**EXERCISE OBJECTIVE**: Two lines in the data below mark the range: the one with "Lemma scaled_shift (m" and the one with "Lemma pow2_le (a". Return both, along with every line between them, exactly.

---------- RECORD EXTRACTS ----------

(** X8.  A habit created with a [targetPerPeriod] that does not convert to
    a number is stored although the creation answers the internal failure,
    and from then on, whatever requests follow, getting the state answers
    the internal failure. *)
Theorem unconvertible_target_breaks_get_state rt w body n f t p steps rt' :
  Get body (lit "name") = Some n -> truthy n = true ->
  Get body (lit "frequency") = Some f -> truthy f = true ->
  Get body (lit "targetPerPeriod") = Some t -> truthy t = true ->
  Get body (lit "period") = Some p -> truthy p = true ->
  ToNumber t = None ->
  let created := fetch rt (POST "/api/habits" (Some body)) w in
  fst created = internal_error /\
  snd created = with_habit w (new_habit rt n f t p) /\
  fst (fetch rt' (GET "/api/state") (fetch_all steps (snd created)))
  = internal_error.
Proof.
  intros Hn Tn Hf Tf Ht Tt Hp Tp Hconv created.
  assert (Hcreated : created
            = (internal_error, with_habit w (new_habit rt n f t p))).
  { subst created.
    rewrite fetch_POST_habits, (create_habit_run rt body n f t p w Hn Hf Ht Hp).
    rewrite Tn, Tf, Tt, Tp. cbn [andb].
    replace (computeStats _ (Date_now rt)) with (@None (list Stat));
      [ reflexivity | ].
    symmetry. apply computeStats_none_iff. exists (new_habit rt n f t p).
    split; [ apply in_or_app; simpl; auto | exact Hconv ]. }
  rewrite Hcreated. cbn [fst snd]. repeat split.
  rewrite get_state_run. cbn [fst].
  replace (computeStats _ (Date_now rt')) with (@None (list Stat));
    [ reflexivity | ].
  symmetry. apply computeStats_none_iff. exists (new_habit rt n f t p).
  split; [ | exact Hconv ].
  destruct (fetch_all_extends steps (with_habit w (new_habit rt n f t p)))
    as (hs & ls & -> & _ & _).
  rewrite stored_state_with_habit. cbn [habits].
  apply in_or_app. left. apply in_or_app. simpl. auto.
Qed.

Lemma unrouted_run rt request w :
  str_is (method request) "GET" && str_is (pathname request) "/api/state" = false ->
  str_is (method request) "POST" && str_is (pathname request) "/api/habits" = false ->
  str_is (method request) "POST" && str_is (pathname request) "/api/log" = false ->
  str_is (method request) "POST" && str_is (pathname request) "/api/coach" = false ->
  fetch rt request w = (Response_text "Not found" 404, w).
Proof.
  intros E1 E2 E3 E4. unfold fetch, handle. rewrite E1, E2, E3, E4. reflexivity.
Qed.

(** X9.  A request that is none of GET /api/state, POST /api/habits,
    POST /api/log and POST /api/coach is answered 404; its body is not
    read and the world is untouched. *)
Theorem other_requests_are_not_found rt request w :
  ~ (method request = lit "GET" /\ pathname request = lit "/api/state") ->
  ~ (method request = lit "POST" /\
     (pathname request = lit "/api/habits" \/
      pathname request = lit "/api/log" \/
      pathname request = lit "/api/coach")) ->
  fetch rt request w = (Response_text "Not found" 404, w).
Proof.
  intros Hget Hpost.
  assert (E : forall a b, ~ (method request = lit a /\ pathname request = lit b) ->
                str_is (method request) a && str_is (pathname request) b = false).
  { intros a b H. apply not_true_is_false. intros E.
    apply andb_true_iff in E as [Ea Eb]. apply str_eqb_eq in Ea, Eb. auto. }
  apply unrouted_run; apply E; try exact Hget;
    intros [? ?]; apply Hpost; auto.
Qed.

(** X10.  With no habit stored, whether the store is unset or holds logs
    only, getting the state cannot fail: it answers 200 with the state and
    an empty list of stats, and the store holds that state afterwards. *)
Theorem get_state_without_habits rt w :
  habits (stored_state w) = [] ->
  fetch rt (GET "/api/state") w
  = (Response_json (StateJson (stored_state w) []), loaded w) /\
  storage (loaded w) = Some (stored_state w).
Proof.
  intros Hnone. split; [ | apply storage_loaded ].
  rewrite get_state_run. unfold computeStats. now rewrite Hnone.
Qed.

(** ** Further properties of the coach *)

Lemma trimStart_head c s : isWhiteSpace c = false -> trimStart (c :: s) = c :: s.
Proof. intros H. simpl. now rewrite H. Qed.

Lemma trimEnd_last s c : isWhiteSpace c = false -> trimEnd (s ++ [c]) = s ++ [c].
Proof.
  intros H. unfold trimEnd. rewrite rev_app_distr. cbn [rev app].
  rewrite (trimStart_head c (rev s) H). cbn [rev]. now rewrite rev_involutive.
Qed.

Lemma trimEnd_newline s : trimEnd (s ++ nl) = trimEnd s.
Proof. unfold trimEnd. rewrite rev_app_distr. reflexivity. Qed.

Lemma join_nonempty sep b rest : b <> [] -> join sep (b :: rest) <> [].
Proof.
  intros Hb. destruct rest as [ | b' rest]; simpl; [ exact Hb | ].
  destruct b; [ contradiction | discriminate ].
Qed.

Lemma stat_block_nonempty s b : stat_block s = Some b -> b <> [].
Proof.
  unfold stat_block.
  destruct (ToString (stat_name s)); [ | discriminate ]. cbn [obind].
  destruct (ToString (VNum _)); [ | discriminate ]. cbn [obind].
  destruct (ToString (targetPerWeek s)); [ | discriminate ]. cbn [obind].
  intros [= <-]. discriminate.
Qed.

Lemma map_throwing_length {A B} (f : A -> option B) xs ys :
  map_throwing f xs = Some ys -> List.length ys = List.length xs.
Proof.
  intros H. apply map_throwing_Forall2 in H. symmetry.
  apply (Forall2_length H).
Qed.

----------
---------- RECORD EXTRACTS ----------

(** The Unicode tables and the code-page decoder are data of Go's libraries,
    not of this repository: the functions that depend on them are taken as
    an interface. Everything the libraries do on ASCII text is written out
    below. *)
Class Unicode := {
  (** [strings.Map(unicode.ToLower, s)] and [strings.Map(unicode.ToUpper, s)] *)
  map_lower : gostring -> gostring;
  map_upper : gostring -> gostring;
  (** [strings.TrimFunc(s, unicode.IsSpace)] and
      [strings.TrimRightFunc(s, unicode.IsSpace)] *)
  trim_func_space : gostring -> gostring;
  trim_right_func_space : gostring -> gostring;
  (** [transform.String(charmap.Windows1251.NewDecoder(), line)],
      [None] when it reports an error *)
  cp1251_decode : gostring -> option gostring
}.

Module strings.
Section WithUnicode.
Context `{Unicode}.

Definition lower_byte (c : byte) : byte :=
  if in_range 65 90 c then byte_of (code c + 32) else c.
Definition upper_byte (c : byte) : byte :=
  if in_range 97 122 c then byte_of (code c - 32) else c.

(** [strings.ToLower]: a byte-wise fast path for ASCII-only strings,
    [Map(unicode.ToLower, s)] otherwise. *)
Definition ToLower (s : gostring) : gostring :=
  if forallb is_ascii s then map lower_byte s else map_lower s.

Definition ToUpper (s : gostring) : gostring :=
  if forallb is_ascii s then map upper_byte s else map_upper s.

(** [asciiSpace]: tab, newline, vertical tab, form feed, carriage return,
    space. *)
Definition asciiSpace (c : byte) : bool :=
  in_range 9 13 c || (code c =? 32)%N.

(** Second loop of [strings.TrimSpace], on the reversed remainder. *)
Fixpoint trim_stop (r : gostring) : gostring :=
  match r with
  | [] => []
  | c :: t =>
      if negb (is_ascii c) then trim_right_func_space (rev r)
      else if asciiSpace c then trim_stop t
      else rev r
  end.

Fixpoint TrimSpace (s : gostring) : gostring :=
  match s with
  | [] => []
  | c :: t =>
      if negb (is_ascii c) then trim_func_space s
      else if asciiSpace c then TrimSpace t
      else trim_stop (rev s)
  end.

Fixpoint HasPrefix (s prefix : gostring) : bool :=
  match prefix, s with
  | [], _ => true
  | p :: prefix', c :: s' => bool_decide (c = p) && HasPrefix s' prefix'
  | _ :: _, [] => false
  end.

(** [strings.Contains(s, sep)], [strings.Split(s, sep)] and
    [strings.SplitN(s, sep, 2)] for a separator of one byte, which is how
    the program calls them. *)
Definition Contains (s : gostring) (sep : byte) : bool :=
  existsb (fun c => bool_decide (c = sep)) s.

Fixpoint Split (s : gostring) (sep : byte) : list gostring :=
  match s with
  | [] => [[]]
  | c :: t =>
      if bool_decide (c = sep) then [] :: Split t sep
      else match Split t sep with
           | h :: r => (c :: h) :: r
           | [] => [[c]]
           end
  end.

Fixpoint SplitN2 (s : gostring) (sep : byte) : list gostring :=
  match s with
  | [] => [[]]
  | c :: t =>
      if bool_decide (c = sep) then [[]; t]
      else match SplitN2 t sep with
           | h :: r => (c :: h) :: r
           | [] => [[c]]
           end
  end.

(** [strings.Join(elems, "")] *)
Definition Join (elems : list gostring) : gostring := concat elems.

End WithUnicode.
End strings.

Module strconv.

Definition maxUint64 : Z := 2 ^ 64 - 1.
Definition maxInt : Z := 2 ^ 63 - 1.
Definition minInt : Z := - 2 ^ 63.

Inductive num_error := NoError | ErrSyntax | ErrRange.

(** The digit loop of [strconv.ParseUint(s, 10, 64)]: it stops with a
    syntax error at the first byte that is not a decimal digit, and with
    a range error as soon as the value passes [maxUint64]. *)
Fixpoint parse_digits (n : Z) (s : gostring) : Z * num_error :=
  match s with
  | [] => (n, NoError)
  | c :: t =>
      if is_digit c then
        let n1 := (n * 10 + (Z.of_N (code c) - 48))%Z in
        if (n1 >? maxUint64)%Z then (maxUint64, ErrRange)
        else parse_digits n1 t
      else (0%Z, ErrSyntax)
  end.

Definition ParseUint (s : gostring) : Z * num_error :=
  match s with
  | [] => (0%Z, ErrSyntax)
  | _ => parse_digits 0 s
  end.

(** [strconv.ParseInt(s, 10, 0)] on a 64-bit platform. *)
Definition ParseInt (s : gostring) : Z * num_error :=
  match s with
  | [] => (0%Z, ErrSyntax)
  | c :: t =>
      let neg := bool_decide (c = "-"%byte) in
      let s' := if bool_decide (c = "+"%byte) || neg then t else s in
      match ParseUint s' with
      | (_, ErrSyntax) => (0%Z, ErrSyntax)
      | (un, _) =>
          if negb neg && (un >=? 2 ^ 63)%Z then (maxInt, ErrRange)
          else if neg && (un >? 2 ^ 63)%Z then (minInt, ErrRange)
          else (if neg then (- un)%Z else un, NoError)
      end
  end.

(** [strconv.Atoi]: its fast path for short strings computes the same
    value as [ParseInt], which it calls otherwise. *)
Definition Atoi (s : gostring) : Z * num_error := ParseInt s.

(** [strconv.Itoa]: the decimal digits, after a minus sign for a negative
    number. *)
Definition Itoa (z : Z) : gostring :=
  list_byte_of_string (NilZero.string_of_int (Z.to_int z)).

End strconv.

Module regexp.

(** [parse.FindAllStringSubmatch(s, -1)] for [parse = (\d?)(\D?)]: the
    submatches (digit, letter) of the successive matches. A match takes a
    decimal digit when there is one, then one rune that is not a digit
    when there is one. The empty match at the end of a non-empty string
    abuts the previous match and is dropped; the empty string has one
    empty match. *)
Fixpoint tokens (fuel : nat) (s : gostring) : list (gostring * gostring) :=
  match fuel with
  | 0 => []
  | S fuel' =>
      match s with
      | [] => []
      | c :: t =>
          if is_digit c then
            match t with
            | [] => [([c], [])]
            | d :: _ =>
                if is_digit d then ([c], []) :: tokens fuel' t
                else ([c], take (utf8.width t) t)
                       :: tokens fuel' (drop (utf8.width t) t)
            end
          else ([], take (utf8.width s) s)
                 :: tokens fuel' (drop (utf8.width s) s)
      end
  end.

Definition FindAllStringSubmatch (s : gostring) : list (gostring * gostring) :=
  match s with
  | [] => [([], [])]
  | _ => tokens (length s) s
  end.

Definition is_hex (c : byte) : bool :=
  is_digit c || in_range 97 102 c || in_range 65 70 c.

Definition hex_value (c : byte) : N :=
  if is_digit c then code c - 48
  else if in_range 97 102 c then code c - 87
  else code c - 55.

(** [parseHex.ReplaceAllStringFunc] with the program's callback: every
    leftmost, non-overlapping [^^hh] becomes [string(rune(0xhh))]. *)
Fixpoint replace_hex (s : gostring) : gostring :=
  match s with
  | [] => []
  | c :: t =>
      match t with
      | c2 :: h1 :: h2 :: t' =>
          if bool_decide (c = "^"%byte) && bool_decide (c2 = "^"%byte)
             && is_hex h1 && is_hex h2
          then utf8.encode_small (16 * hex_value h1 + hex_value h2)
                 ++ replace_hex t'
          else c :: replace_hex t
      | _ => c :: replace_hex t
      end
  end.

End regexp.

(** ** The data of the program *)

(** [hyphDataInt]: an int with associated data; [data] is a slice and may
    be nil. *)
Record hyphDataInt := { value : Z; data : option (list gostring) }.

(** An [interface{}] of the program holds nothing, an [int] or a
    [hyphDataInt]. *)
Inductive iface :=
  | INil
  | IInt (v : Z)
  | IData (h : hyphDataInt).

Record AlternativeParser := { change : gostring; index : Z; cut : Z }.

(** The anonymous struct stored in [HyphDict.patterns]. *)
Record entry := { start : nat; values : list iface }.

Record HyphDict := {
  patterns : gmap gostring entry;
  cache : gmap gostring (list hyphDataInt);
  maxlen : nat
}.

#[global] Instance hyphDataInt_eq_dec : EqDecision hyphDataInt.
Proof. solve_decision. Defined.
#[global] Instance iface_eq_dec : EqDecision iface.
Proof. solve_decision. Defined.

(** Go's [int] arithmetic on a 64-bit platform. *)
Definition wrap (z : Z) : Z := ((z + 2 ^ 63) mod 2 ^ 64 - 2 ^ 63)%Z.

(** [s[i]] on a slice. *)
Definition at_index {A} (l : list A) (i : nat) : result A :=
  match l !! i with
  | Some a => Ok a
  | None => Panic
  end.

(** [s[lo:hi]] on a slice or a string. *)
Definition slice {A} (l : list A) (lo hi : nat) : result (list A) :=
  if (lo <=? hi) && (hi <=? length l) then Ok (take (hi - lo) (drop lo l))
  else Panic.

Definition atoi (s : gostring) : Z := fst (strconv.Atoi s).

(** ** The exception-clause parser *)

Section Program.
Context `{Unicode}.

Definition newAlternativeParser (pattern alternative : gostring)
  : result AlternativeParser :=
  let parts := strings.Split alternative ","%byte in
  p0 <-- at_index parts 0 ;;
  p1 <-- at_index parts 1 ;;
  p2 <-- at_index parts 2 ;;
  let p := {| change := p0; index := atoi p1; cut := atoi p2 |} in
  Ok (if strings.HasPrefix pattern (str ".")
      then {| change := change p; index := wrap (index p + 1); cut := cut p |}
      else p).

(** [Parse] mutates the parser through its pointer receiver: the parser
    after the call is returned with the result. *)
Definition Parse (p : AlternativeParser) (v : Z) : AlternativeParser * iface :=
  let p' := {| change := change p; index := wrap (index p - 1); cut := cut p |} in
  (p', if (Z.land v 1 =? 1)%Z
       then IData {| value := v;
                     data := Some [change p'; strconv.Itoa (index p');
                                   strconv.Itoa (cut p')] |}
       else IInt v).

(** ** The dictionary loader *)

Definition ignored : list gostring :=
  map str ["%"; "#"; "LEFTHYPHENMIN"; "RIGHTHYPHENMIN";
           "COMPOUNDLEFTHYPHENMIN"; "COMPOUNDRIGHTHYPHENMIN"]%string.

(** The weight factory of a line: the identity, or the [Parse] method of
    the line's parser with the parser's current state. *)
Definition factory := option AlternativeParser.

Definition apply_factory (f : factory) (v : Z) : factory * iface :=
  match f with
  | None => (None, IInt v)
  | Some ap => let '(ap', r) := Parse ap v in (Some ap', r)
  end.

----------
---------- RECORD EXTRACTS ----------

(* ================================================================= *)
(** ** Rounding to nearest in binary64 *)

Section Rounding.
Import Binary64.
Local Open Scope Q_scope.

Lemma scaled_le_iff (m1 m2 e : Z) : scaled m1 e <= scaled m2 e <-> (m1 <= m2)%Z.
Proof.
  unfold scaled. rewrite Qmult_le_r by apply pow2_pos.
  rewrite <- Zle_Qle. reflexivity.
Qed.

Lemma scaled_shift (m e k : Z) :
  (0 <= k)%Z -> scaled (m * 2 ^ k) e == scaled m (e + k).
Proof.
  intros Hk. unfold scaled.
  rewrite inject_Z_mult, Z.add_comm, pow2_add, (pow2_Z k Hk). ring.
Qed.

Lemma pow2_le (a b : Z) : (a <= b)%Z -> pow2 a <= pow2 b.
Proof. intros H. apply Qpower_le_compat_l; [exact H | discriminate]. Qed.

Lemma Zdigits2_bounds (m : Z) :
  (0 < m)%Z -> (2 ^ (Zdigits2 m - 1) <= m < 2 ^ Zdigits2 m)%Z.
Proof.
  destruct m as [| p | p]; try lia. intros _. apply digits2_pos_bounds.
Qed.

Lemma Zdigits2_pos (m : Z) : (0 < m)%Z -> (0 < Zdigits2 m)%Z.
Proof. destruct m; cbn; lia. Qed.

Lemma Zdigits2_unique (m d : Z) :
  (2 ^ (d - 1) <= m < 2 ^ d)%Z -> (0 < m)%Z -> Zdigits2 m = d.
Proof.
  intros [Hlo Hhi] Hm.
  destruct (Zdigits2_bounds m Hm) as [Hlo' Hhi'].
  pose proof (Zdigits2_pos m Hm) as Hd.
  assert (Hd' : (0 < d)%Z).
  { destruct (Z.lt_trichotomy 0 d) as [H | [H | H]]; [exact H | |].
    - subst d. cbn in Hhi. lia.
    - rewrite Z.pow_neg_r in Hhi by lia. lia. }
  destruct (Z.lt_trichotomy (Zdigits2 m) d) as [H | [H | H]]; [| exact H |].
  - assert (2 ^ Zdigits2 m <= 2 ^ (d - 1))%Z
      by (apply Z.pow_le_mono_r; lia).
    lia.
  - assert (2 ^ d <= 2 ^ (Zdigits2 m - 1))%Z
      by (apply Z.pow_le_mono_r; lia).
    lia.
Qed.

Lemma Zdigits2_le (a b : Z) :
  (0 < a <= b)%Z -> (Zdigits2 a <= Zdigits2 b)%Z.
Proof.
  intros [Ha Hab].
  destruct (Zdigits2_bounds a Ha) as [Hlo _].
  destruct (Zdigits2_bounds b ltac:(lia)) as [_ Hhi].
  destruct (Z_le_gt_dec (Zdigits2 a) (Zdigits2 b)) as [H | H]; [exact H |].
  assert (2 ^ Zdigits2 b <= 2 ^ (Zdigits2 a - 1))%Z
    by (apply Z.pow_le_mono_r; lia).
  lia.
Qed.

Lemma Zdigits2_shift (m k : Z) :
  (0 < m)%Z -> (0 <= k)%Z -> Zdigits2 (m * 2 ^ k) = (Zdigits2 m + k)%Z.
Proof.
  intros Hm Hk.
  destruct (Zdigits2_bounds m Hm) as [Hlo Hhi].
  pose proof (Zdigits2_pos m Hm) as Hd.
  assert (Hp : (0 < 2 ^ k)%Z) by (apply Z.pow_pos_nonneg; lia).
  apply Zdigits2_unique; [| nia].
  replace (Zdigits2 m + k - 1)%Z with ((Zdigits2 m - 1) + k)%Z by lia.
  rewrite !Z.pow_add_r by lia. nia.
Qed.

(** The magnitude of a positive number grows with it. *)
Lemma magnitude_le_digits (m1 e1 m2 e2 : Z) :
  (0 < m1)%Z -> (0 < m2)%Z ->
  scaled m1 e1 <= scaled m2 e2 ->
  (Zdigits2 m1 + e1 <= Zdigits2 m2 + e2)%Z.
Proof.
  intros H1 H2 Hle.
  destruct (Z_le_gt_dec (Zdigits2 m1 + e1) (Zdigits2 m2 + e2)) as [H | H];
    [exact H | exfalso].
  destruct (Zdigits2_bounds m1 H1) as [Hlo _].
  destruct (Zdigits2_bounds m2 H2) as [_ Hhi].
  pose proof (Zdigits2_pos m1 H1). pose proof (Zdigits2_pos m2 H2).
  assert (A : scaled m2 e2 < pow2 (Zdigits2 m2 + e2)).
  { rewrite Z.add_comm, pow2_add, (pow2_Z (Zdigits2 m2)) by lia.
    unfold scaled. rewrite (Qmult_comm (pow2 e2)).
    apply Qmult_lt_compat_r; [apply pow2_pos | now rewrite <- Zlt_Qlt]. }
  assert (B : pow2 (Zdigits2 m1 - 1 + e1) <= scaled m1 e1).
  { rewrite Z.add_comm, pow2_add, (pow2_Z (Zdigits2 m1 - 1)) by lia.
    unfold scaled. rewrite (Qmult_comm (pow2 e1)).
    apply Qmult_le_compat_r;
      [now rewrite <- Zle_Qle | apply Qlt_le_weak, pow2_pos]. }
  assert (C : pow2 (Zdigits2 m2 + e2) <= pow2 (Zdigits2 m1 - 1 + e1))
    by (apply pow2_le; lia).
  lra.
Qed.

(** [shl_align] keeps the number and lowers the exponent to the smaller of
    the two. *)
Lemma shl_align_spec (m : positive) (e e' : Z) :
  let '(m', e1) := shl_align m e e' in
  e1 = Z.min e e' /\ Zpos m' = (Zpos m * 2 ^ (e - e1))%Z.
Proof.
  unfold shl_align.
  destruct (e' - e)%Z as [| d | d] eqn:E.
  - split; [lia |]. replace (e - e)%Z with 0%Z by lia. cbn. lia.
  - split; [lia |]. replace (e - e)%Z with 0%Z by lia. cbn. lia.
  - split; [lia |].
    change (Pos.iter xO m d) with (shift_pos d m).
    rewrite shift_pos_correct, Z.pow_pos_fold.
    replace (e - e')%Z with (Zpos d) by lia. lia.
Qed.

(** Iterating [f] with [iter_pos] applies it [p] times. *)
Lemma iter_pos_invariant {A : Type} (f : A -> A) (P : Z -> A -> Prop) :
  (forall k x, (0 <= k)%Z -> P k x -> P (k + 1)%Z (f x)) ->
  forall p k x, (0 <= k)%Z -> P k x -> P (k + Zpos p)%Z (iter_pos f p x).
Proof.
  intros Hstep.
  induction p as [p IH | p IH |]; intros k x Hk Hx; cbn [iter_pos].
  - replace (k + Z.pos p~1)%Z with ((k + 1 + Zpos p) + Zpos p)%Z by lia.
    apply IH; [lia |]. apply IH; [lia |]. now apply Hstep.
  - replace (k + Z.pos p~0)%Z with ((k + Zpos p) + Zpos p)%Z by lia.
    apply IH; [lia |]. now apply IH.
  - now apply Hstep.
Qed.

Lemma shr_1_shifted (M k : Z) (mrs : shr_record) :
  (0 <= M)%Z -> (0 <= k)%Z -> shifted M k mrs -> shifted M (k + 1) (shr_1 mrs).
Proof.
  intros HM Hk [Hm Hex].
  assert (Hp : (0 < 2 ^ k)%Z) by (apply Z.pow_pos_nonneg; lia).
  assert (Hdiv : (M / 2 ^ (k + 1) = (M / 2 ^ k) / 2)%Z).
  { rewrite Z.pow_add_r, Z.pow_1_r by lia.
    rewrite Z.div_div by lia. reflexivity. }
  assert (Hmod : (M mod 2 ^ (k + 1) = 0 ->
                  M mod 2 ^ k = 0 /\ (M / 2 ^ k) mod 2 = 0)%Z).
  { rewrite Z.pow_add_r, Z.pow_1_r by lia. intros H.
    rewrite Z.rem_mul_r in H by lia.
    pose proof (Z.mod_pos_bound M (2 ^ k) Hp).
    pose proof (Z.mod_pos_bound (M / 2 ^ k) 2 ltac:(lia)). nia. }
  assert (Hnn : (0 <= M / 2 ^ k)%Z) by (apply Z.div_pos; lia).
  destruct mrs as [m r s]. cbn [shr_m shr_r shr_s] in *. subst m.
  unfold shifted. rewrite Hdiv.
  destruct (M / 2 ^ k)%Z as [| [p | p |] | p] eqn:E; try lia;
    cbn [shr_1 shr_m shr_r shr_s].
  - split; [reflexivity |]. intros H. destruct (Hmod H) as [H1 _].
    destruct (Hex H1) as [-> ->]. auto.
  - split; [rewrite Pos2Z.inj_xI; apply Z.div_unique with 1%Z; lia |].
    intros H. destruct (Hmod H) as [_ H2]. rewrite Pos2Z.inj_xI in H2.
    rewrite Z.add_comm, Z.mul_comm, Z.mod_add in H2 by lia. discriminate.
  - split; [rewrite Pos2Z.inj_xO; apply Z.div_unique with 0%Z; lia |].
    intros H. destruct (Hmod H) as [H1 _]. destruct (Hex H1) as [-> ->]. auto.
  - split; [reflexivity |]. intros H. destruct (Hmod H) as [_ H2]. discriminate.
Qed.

----------

**COMPLETED EXERCISE**:
Lemma scaled_shift (m e k : Z) :
  (0 <= k)%Z -> scaled (m * 2 ^ k) e == scaled m (e + k).
Proof.
  intros Hk. unfold scaled.
  rewrite inject_Z_mult, Z.add_comm, pow2_add, (pow2_Z k Hk). ring.
Qed.

Lemma pow2_le (a b : Z) : (a <= b)%Z -> pow2 a <= pow2 b.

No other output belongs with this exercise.